David Wood has been a journalist since 1970, including stints as a staff correspondent successively for Time Magazine, the Los Angeles Times, Newhouse News Service and The Baltimore Sun.

A birthright Quaker and former conscientious objector, he has covered war and conflict in dispatches from three dozen countries across Africa and in Central America, the Balkans, Asia and the Middle East. He has embedded with deployed U.S. forces many times, in Somalia, Haiti, Bosnia, Iraq and Afghanistan. He has flown on B-52 and B-1 bombers, slogged through Army Ranger School, accompanied Rangers on night airborne maneuvers and Marines on amphibious and air assault operations, flown off aircraft carriers and sailed on battleships, cruisers, minesweepers and amphibs, and has submerged aboard attack and strategic missile submarines. He has been scared much of his professional life.
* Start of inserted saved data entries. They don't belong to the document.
(** From a phase of a run up to the first time the run is complete, the
    phases that follow are the remaining ones, each once. *)
Lemma run_rest (evs : list Event) (w : World) (ws : list World) (wl : World) :
  one_run (tasks w) (appState (app w)) ->
  appState (app w) = IDLE \/ appState (app w) = UPLOADING \/ appState (app w) = PROCESSING ->
  trace w evs = Some (ws ++ [wl]) ->
  Forall (fun x => appState (app x) <> COMPLETE) ws ->
  appState (app wl) = COMPLETE ->
  changes (appState (app w)) (map (fun x => appState (app x)) (ws ++ [wl]))
  = rest_of (appState (app w)).
Proof.
  revert w ws. induction evs as [|ev evs IH]; intros w ws Hinv Hs Htr Hws Hwl.
  - simpl in Htr. injection Htr as Htr. destruct ws; discriminate.
  - simpl in Htr. destruct (step w ev) as [w1|] eqn:Hstep; [|discriminate].
    cbn [mbind option_bind] in Htr.
    destruct (trace w1 evs) as [ws1|] eqn:Htr1; [|discriminate].
    injection Htr as Htr.
    destruct (step_phase w w1 ev Hinv Hstep) as [Hinv1 Hall].
    destruct ws as [|w1' ws'].
    + (* the run is complete with this step *)
      simpl in Htr. injection Htr as -> ->.
      simpl. rewrite Hwl.
      destruct Hall as [Heq | [[H1 H2] | [[H1 H2] | [[H1 H2] | [H1 H2]]]]];
        rewrite Hwl in *; try congruence.
      * destruct Hs as [Hs | [Hs | Hs]]; congruence.
      * rewrite H1. reflexivity.
    + simpl in Htr. injection Htr as -> ->.
      inversion Hws as [|x l Hx Hl]; subst.
      change ((w1' :: ws') ++ [wl]) with (w1' :: (ws' ++ [wl])).
      rewrite map_cons, changes_cons.
      destruct Hall as [Heq | [[H1 H2] | [[H1 H2] | [[H1 H2] | [H1 H2]]]]].
      * rewrite bool_decide_eq_true_2 by exact Heq.
        rewrite <- Heq. apply (IH w1' ws'); try assumption. rewrite Heq. exact Hs.
      * rewrite bool_decide_eq_false_2 by congruence.
        rewrite (IH w1' ws') by (try assumption; right; left; exact H2).
        rewrite H1, H2. reflexivity.
      * rewrite bool_decide_eq_false_2 by congruence.
        rewrite (IH w1' ws') by (try assumption; right; right; exact H2).
        rewrite H1, H2. reflexivity.
      * congruence.
      * destruct Hs as [Hs | [Hs | Hs]]; congruence.
Qed.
In an earlier book, A Sense of Values (1994), Wood gives an account of a year he spent embedded with the 24th Marine Expeditionary Unit and the 1st Battalion, 2nd Marines. He is a Pulitzer Prize finalist in national reporting among other awards.

Raised as a pacifist, Wood completed two years of civilian service in 1968 as a conscientious objector. He has three grown children and two stepchildren and lives with his wife outside Washington D.C. where he bicycles for sport and climbs high mountains when possible.